Mereka terdiam untuk beberapa saat. Pikiran mereka mengembara ke masa lalu, ke perbincangan diam-diam di antara teman. Entah mengapa kenyataan di luar sana terkadang terlalu kejam untuk dipahami. Berapa banyak bayi-bayi tak berdosa yang dipaksa tidak memperdengarkan tangis pertama mereka?

"Kak," panggil Puput pelan. "Kalau melihat fungsinya, bagian tubuh kita yang satu itu tidak boleh digunakan main-main, ya. Dari situ manusia baru diciptakan."

"Iya. Tumben omonganmu nggak nyinyir, Put." Paha Jata langsung menerima akibatnya. Sebuah cubitan kecil yang menyakitkan mendarat di sana. Jata menggeliat sambil meringis.

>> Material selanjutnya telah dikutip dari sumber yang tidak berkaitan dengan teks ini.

(** Every argument goes where the ABI says, and is still there in every later
    state. *)
Lemma a64_push_ok vm t x :
  a64_inv vm -> a64_room vm t ->
  let '(loc, pos) := alloc_arg os (q_vt vm) t (pos_of vm) in
  exists vm', a64_push os vm t x = Some vm' /\ a64_inv vm' /\ a64_ext vm vm' /\
    q_vt vm' = q_vt vm /\ pos_of vm' = pos /\ mTotal (q_vec vm') = mTotal (q_vec vm) /\
    length (vec_data (q_vec vm')) = length (vec_data (q_vec vm)) /\
    exists y, conv t y = conv t x /\
      forall vf stack, a64_ext vm' vf -> prefix (vec_bytes (q_vec vf)) stack ->
        loc_read (q_I vf) (q_u vf) stack loc = Some y.
Proof.
  intros Hi. unfold a64_room.
  assert (Hstk : fits (q_vec vm) ->
    let s := slot_start os (q_vt vm) t (mSize (q_vec vm)) in
    exists vm', stack_push os vm t x = Some vm' /\ a64_inv vm' /\ a64_ext vm vm' /\
      q_vt vm' = q_vt vm /\
      pos_of vm' = {| ngrn := q_i vm; nsrn := q_f vm; nsaa := s + slot_of os (q_vt vm) t |} /\
      mTotal (q_vec vm') = mTotal (q_vec vm) /\
      length (vec_data (q_vec vm')) = length (vec_data (q_vec vm)) /\
      exists y, conv t y = conv t x /\
        forall vf stack, a64_ext vm' vf -> prefix (vec_bytes (q_vec vf)) stack ->
          loc_read (q_I vf) (q_u vf) stack (AStk s (data_of os (q_vt vm) t)) = Some y).
  { intros Hr. cbv zeta. destruct (a64_stack_ok vm t x Hi Hr) as (vm' & Hp & Hi' & Hx & Hvt & Hqi & Hqf & Ht & Hs & Hl & Hrd).
    exists vm'. split_and!; try done; [unfold pos_of; by rewrite Hqi, Hqf, Hs|].
    pose proof (data_bounds os (q_vt vm) t). pose proof (data_bits os (q_vt vm) t).
    exists (wrapU (8 * data_of os (q_vt vm) t) x). split; [by apply conv_wrapU|].
    intros vf stack [Hpre _ _] Hst. cbn [loc_read].
    rewrite (rd_prefix _ _ (vec_bytes (q_vec vm')) stack _ ltac:(by etrans) Hrd). cbn [mbind option_bind].
    rewrite dec_enc, Z2Nat.id by lia. done. }
  unfold alloc_arg, a64_push, pos_of in *. cbn [ngrn nsrn nsaa].
  destruct (class_of (q_vt vm) t) eqn:Ec; [| |exact Hstk].
  - destruct (Z.ltb_spec (q_i vm) 8); [|exact Hstk]. intros _.
    destruct (a64_reg_ok vm x Hi ltac:(lia)) as (r & -> & Hi' & Hx & Hg).
    eexists; split_and!; try done. exists (u64 x). split; [apply conv_wrapU; apply ty_bits_pos|].
    intros vf stack [_ [_ HI] _] _. cbn [loc_read]. rewrite HI; [done|]. cbn. destruct Hi. lia.
  - destruct (Z.ltb_spec (q_f vm) 8); [|exact Hstk]. intros _.
    assert (Ht : is_float t = true) by (unfold class_of in Ec; destruct (q_vt vm), (is_float t); done).
    destruct (a64_freg_ok vm t x Hi ltac:(lia) Ht) as (r & y & -> & Hi' & Hx & Hg & Hy).
    eexists; split_and!; try done. exists y. split; [done|].
    intros vf stack [_ _ [_ HF]] _. cbn [loc_read]. rewrite HF; [done|]. cbn. destruct Hi. lia.
Qed.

"Makanya kan Kak, kemarin kubilang jangan main-main dengan barangmu!"

"Kemarin itu aku nggak sengaja! Sumpah, aku ketiduran, Puput!" Kegeraman Jata kambuh lagi. Hanya cibiran sang istri sebagai balasannya.

Jata tidak mau kalah. "Nah, itu kamu tahu! Barang berharga itu jangan disia-siakan. Kenapa kamu nggak mau memakainya?"